TO DO:
When you write the records again, keep every line exactly as it was.

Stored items
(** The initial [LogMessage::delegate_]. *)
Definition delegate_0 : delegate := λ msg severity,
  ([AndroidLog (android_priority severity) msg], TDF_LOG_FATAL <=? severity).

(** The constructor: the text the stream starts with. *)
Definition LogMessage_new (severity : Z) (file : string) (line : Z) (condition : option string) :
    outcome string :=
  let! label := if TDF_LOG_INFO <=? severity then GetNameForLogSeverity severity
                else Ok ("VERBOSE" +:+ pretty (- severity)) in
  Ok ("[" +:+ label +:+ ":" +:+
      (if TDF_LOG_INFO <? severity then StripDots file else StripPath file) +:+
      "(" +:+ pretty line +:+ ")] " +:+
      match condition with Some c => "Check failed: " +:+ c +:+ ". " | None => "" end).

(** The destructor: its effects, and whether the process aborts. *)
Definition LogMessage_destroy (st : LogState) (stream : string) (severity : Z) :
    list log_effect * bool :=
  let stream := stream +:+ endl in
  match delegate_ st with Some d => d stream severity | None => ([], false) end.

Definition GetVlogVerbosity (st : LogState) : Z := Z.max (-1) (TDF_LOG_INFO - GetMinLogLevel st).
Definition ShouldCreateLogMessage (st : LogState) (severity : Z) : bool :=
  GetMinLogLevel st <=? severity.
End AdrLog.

ANSWER TO THE PROBLEM:
(** The initial [LogMessage::delegate_]. *)
Definition delegate_0 : delegate := λ msg severity,
  ([AndroidLog (android_priority severity) msg], TDF_LOG_FATAL <=? severity).

(** The constructor: the text the stream starts with. *)
Definition LogMessage_new (severity : Z) (file : string) (line : Z) (condition : option string) :
    outcome string :=
  let! label := if TDF_LOG_INFO <=? severity then GetNameForLogSeverity severity
                else Ok ("VERBOSE" +:+ pretty (- severity)) in
  Ok ("[" +:+ label +:+ ":" +:+
      (if TDF_LOG_INFO <? severity then StripDots file else StripPath file) +:+
      "(" +:+ pretty line +:+ ")] " +:+
      match condition with Some c => "Check failed: " +:+ c +:+ ". " | None => "" end).

(** The destructor: its effects, and whether the process aborts. *)
Definition LogMessage_destroy (st : LogState) (stream : string) (severity : Z) :
    list log_effect * bool :=
  let stream := stream +:+ endl in
  match delegate_ st with Some d => d stream severity | None => ([], false) end.

Definition GetVlogVerbosity (st : LogState) : Z := Z.max (-1) (TDF_LOG_INFO - GetMinLogLevel st).
Definition ShouldCreateLogMessage (st : LogState) (severity : Z) : bool :=
  GetMinLogLevel st <=? severity.
End AdrLog.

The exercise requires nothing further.